The politics grew complicated and the movies became unattractive to directors and stars, which is a shame, because it blunted a tradition of movie journalism ("Salvador" or "Missing") that is largely missing today.
Director John Boorman ("Hope and Glory") returns to it with "Beyond Rangoon," the story of an American (Patricia Arquette) who finds emotional rebirth when she joins the cause of Burmese dissidents fighting an oppressive dictatorship in 1988 Burma.
Arquette plays Laura Bowman, a physician who gives up medicine (along with life in general) when her husband and son are murdered. She takes a long vacation to the Far East with a stop in Burma - one of a handful of Westerners to get inside the country - and winds up getting stuck there when her passport is stolen.
Civil war shuts down the airport, and when circumstances brand Bowman a dissident sympathizer, she finds herself pursued across the Burmese countryside by murderous soldiers.

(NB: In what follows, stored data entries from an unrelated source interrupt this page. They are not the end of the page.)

(** * WaveFT adapter layer (peft/tuners/waveft/layer.py)

    A shallow embedding of [WaveFTLayer] and [WaveFTLinear]: the per-adapter
    dictionaries, the sparse index sampling of [update_layer], the dense
    delta of [get_delta_weight] (direct and IDWT mode) and the
    merge / unmerge / forward state machine.

    Numbers.  Tensor entries are integers extended with the IEEE non-finite
    values.  An addition or a multiplication rounds its exact result to the
    float format it is computed in -- to nearest, ties to even -- and
    overflows to infinity beyond the range of the format; fractions are not
    modelled.  The Python float [scaling] is a finite integer.  Python
    integers are [Z]; [//] and [%] are [Z.div] and [Z.modulo], which floor
    like Python's. *)

From Stdlib Require Import ZArith Lia.
From stdpp Require Import base gmap strings list.

Open Scope Z_scope.

(** ** Scalars *)

Inductive scalar : Type :=
| Fin (z : Z)
| Inf (negative : bool)
| NaN.

Definition isfinite (a : scalar) : bool :=
  match a with Fin _ => true | _ => false end.

Inductive dtype : Type := float16 | bfloat16 | float32 | float64.

#[export] Instance dtype_eq_dec : EqDecision dtype.
Proof. solve_decision. Defined.

(** [torch.promote_types] on the floating types. *)
Definition promote_types (a b : dtype) : dtype :=
  match a, b with
  | float64, _ | _, float64 => float64
  | float32, _ | _, float32 => float32
  | float16, float16 => float16
  | bfloat16, bfloat16 => bfloat16
  | float16, bfloat16 | bfloat16, float16 => float32
  end.

(** The number of significand bits of a format and the exponent of its
    overflow threshold: a float is [m * 2^e] with [|m| < 2^precision], and
    [2^emax] is the least power of two that is out of range. *)
Definition precision (d : dtype) : Z :=
  match d with float16 => 11 | bfloat16 => 8 | float32 => 24 | float64 => 53 end.

Definition emax (d : dtype) : Z :=
  match d with float16 => 16 | bfloat16 => 128 | float32 => 128 | float64 => 1024 end.

(** Round a magnitude to [p] significant bits: to nearest, ties to even. *)
Definition round_magnitude (p a : Z) : Z :=
  if bool_decide (a < 2 ^ p) then a
  else
    let ulp := 2 ^ (Z.log2 a - (p - 1)) in
    let q := a `div` ulp in
    let r := a `mod` ulp in
    if bool_decide (2 * r < ulp) then q * ulp
    else if bool_decide (ulp < 2 * r) then (q + 1) * ulp
    else if Z.even q then q * ulp else (q + 1) * ulp.

(** The float of format [d] that an exact integer result is rounded to; a
    rounded magnitude of [2^emax] or more overflows to infinity. *)
Definition round (d : dtype) (z : Z) : scalar :=
  let a := round_magnitude (precision d) (Z.abs z) in
  if bool_decide (2 ^ emax d ≤ a) then Inf (bool_decide (z < 0))
  else Fin (Z.sgn z * a).

(** One entry cast to the format [d]. *)
Definition cast (d : dtype) (a : scalar) : scalar :=
  match a with Fin z => round d z | _ => a end.

(** [a + b], [- a], [a - b] and [a * b] computed in the format [d]. *)
Definition fadd (d : dtype) (a b : scalar) : scalar :=
  match a, b with
  | NaN, _ | _, NaN => NaN
  | Fin x, Fin y => round d (x + y)
  | Fin _, Inf s | Inf s, Fin _ => Inf s
  | Inf s, Inf t => if Bool.eqb s t then Inf s else NaN
  end.

Definition sneg (a : scalar) : scalar :=
  match a with
  | Fin x => Fin (- x)
  | Inf s => Inf (negb s)
  | NaN => NaN
  end.

Definition fsub (d : dtype) (a b : scalar) : scalar := fadd d a (sneg b).

Definition fmul (d : dtype) (a b : scalar) : scalar :=
  match a, b with
  | NaN, _ | _, NaN => NaN
  | Fin x, Fin y => round d (x * y)
  | Fin x, Inf s | Inf s, Fin x =>
      match x ?= 0 with
      | Eq => NaN
      | Gt => Inf s
      | Lt => Inf (negb s)
      end
  | Inf s, Inf t => Inf (xorb s t)
  end.

(** The arithmetic of float32, the format of the spectrum that
    [update_layer] creates and so of every delta weight. *)
Definition sadd : scalar → scalar → scalar := fadd float32.
Definition smul : scalar → scalar → scalar := fmul float32.


(** Closeness and size of entries: [within t a b] says that both are finite
    and at most [t] apart, [magnitude_le b a] that [a] is finite and of
    magnitude at most [b]. *)
Definition within (t : Z) (a b : scalar) : Prop :=
  match a, b with
  | Fin x, Fin y => Z.abs (x - y) ≤ t
  | _, _ => False
  end.

Definition magnitude_le (b : Z) (a : scalar) : Prop :=
  match a with
  | Fin x => Z.abs x ≤ b
  | _ => False
  end.

#[export] Instance within_dec t a b : Decision (within t a b).
Proof. destruct a, b; simpl; apply _. Defined.

#[export] Instance magnitude_le_dec b a : Decision (magnitude_le b a).
Proof. destruct a; simpl; apply _. Defined.

(** ** Errors and results

    Every failure of the source is a Python exception; the constructors keep
    the data its message is formatted from. *)

Inductive error : Type :=
| ValueError_n_frequency_not_positive (n_frequency : Z)
| ValueError_n_frequency_too_large (n_frequency product : Z)
| ValueError_unsupported_wavelet (wavelet_family : string) (supported_wavelets : list string)
| ValueError_nans_detected (active_adapter : string)
| KeyError (key : string)
| AttributeError (name : string)
| ValueError_unsupported_layer
| IndexError
| RuntimeError_shape
| RuntimeError_dtype.

Inductive result (A : Type) : Type :=
| Ok (a : A)
| Raise (e : error).
Arguments Ok {A} a.
Arguments Raise {A} e.

#[export] Instance result_ret : MRet result := λ A a, Ok a.
#[export] Instance result_bind : MBind result := λ A B f r,
  match r with
  | Ok a => f a
  | Raise e => Raise e
  end.

#[export] Instance result_fmap : FMap result := λ A B f r,
  match r with
  | Ok a => Ok (f a)
  | Raise e => Raise e
  end.

(** ** Matrices and tensors *)

Abbreviation matrix := (list (list scalar)).

Record tensor (A : Type) : Type := Tensor { dtype_of : dtype; data : A }.
Arguments Tensor {A} dtype_of data.
Arguments dtype_of {A} t.
Arguments data {A} t.

(** [t.to(dtype)]: the tag changes and the entries are kept; the rounding of
    a cast to a narrower format is [cast], applied where a sum is written
    back in place. *)
Definition to {A} (d : dtype) (t : tensor A) : tensor A := Tensor d (data t).

(** [m.shape[0]] and [m.shape[1]]. *)
Definition shape0 (m : matrix) : Z := Z.of_nat (length m).
Definition shape1 (m : matrix) : Z :=
  match m with
  | [] => 0
  | row :: _ => Z.of_nat (length row)
  end.

(** A rectangular matrix of [r] rows and [c] columns. *)
Definition has_shape (m : matrix) (r c : Z) : Prop :=
  Z.of_nat (length m) = r ∧ Forall (λ row, Z.of_nat (length row) = c) m.

#[export] Instance has_shape_dec m r c : Decision (has_shape m r c).
Proof. unfold has_shape. apply _. Defined.

Definition same_shape (a b : matrix) : bool :=
  bool_decide (length a = length b) &&
  forallb (λ p, bool_decide (length p.1 = length p.2)) (zip a b).

Definition get2 (m : matrix) (i j : nat) : option scalar :=
  row ← m !! i; row !! j.

(** [torch.zeros(r, c)]. *)
Definition zeros (r c : Z) : matrix :=
  replicate (Z.to_nat r) (replicate (Z.to_nat c) (Fin 0)).

(** Python indexing of a dimension of size [size]: negative positions count
    from the end, anything outside raises [IndexError]. *)
Definition norm_index (i size : Z) : result nat :=
  if bool_decide (0 ≤ i < size) then Ok (Z.to_nat i)
  else if bool_decide (- size ≤ i < 0) then Ok (Z.to_nat (i + size))
  else Raise IndexError.

(** [m[r, c] = v]. *)
Definition set2 (m : matrix) (r c : Z) (v : scalar) : result matrix :=
  i ← norm_index r (shape0 m);
  j ← norm_index c (shape1 m);
  Ok (alter (λ row, <[j := v]> row) i m).

(** [m[rows, cols] = vals] with index tensors: the writes happen in order, so
    a later write to the same cell wins. *)
Fixpoint index_put (m : matrix) (rows cols : list Z) (vals : list scalar) : result matrix :=
  match rows, cols, vals with
  | [], [], [] => Ok m
  | r :: rows', c :: cols', v :: vals' =>
      m' ← set2 m r c v; index_put m' rows' cols' vals'
  | _, _, _ => Raise RuntimeError_shape
  end.

(** [m * k] for a Python number [k]. *)
Definition mscale (m : matrix) (k : Z) : matrix :=
  map (map (λ a, smul a (Fin k))) m.

(** An elementwise operation on two matrices; the shapes must agree
    (broadcasting is not modelled: a mismatch raises). *)
Definition mzip (f : scalar → scalar → scalar) (a b : matrix) : result matrix :=
  if same_shape a b then Ok (zip_with (zip_with f) a b)
  else Raise RuntimeError_shape.

(** Every entry finite and of magnitude at most [b]; entry by entry at most
    [t] apart. *)
Definition bounded (b : Z) (m : matrix) : Prop := Forall (Forall (magnitude_le b)) m.
Definition close (t : Z) (m1 m2 : matrix) : Prop := Forall2 (Forall2 (within t)) m1 m2.

#[export] Instance bounded_dec b m : Decision (bounded b m).
Proof. unfold bounded. apply _. Defined.

#[export] Instance close_dec t m1 m2 : Decision (close t m1 m2).
Proof. unfold close. apply _. Defined.

(** [torch.isfinite(m).all()]. *)
Definition isfinite_all (m : matrix) : bool := forallb (forallb isfinite) m.

(** Python slice [l[start:stop]]: an omitted bound is the corresponding end,
    a negative bound counts from the end, and every bound is clamped to
    [0, len]. *)
Definition slice_bound (i : Z) (len : nat) : nat :=
  if bool_decide (i < 0) then Z.to_nat (Z.max 0 (i + Z.of_nat len))
  else Z.to_nat (Z.min i (Z.of_nat len)).

Definition py_slice {A} (start stop : option Z) (l : list A) : list A :=
  let a := from_option (λ i, slice_bound i (length l)) 0%nat start in
  let b := from_option (λ i, slice_bound i (length l)) (length l) stop in
  take (b - a)%nat (drop a l).

(** [m[r0:r1, c0:c1]]. *)
Definition slice2 (m : matrix) (r0 r1 c0 c1 : option Z) : matrix :=
  map (py_slice c0 c1) (py_slice r0 r1 m).

(** [l[mask]] for a boolean mask. *)
Fixpoint mask_select {A} (mask : list bool) (l : list A) : result (list A) :=
  match mask, l with
  | [], [] => Ok []
  | b :: mask', x :: l' =>
      rest ← mask_select mask' l'; Ok (if b : bool then x :: rest else rest)
  | _, _ => Raise IndexError
  end.

(** ** Python dictionaries

    The per-adapter dictionaries are finite maps keyed by the adapter name;
    [d[k]] raises [KeyError] on a missing key.  The class constant
    [WAVELET_REDUCTIONS] is kept as the literal it is written as, because
    the error message of [update_layer] lists its keys in that order. *)

Definition getitem {V} (d : gmap string V) (k : string) : result V :=
  match d !! k with
  | Some v => Ok v
  | None => Raise (KeyError k)
  end.

(** [d[k]] on an [nn.ParameterDict], which keeps its entries as attributes
    of the module: a key that was never set fails in the attribute lookup,
    with an [AttributeError]. *)
Definition parameter_getitem {V} (d : gmap string V) (k : string) : result V :=
  match d !! k with
  | Some v => Ok v
  | None => Raise (AttributeError k)
  end.

Fixpoint assoc {V} (d : list (string * V)) (k : string) : option V :=
  match d with
  | [] => None
  | (k', v) :: d' => if String.eqb k k' then Some v else assoc d' k
  end.

(** Reduction amounts for different wavelet families. *)
Definition WAVELET_REDUCTIONS : list (string * (Z * Z)) :=
  [
    ("db1", (0, 0)); ("db2", (2, 2)); ("db3", (4, 4)); ("db4", (6, 6)); ("db5", (8, 8));
    ("db6", (10, 10)); ("db7", (12, 12)); ("db8", (14, 14)); ("db9", (16, 16)); ("db10", (18, 18));
    ("db11", (20, 20)); ("db12", (22, 22)); ("db13", (24, 24)); ("db14", (26, 26)); ("db15", (28, 28));
    ("db16", (30, 30)); ("db17", (32, 32)); ("db18", (34, 34)); ("db19", (36, 36)); ("db20", (38, 38));
    ("db21", (40, 40)); ("db22", (42, 42)); ("db23", (44, 44)); ("db24", (46, 46)); ("db25", (48, 48));
    ("db26", (50, 50)); ("db27", (52, 52)); ("db28", (54, 54)); ("db29", (56, 56)); ("db30", (58, 58));
    ("db31", (60, 60)); ("db32", (62, 62)); ("db33", (64, 64)); ("db34", (66, 66)); ("db35", (68, 68));
    ("db36", (70, 70)); ("db37", (72, 72)); ("db38", (74, 74)); ("sym2", (2, 2)); ("sym3", (4, 4));
    ("sym4", (6, 6)); ("sym5", (8, 8)); ("sym6", (10, 10)); ("sym7", (12, 12)); ("sym8", (14, 14));
    ("sym9", (16, 16)); ("sym10", (18, 18)); ("sym11", (20, 20)); ("sym12", (22, 22)); ("sym13", (24, 24));
    ("sym14", (26, 26)); ("sym15", (28, 28)); ("sym16", (30, 30)); ("sym17", (32, 32)); ("sym18", (34, 34));
    ("sym19", (36, 36)); ("sym20", (38, 38)); ("coif1", (4, 4)); ("coif2", (10, 10)); ("coif3", (16, 16));
    ("coif4", (22, 22)); ("coif5", (28, 28)); ("coif6", (34, 34)); ("coif7", (40, 40)); ("coif8", (46, 46));
    ("coif9", (52, 52)); ("coif10", (58, 58)); ("coif11", (64, 64)); ("coif12", (70, 70)); ("coif13", (76, 76));
    ("coif14", (82, 82)); ("coif15", (88, 88)); ("coif16", (94, 94)); ("coif17", (100, 100))
  ].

Boorman stages a series of harrowing adventures and narrow escapes, but he's the kind of director who usually has a more complicated agenda. Once he establishes the particulars of Bowman's psychological condition, he uses the events of the movie in a lyrical and symbolic way to echo her emotional re- awakening and eventually her redemption.
"Beyond Rangoon" is an ambitious movie, and one that doesn't always achieve its lofty goals. Arquette, for instance, never seems to climb out of the enervated state that marks her still-grieving character in the languid early scenes. She remains emotionally fogged-in long after her character decides to rededicate herself to living.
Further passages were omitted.